+++ Data listing

(** After a run of whole chunks, a header tagged pHYs whose declared
    length plus 4 does not fit 32 bits passes the bound check: the
    function returns 0, writes the chunks before the header under the
    copy policy, and drops the header with all that follows it. *)
Lemma update_png_dpi_wrapped_pHYs (ds : list chunk) (tail : list byte)
    (dpi : Z) :
  Forall whole ds -> no_IEND ds -> wrapped_pHYs tail ->
  Z.of_nat (length (PNG_SIG ++ concat ds ++ tail)) <= MAX_PNG_SIZE ->
  update_png_dpi (PNG_SIG ++ concat ds ++ tail) dpi
  = (0, PNG_SIG ++ concat (patch_chunks dpi ds)).
Proof.
  intros Hwh Hne (Hl & Hw & Ht) Hmax.
  destruct (png_rebuild_prefix ds tail dpi Hwh Hne Hmax) as [fuel Hrun].
  pose proof (png_rebuild_total (PNG_SIG ++ concat ds ++ tail) dpi) as Htot.
  unfold update_png_dpi.
  assert (Hbig : (Z.of_nat (length (PNG_SIG ++ concat ds ++ tail))
                  >? MAX_PNG_SIZE) = false)
    by (rewrite Z.gtb_ltb; apply Z.ltb_ge; exact Hmax).
  rewrite Hbig. rewrite Hrun in *. cbn [rebuild_loop] in *.
  rewrite (read_head_wrapped _ tail Hl Hw) in *. rewrite Ht in *.
  change (bytes_eqb tag_pHYs tag_pHYs) with true in *. cbv iota in *.
  destruct fuel as [|fuel]; [now contradiction Htot|].
  cbn [rebuild_loop].
  assert (Hn : read_head ((PNG_SIG ++ concat ds) ++ tail)
                 (Z.of_nat (length (PNG_SIG ++ concat ds)) + 8
                  + _png_read_u32_be (sub tail 0 4) + 4) = NoRoom).
  { unfold read_head. rewrite <- app_assoc.
    unfold MAX_PNG_SIZE in Hmax. rewrite !length_app in *.
    destruct (Z.leb_spec
                (Z.of_nat (length PNG_SIG + length (concat ds)) + 8
                 + _png_read_u32_be (sub tail 0 4) + 4 + 12)
                (Z.of_nat (length PNG_SIG
                           + (length (concat ds) + length tail))));
      [lia|reflexivity]. }
  now rewrite Hn.
Qed.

++++++

Scan the material line by line and report each one that contains "with".

    copy policy, and drops the header with all that follows it. *)
  change (bytes_eqb tag_pHYs tag_pHYs) with true in *. cbv iota in *.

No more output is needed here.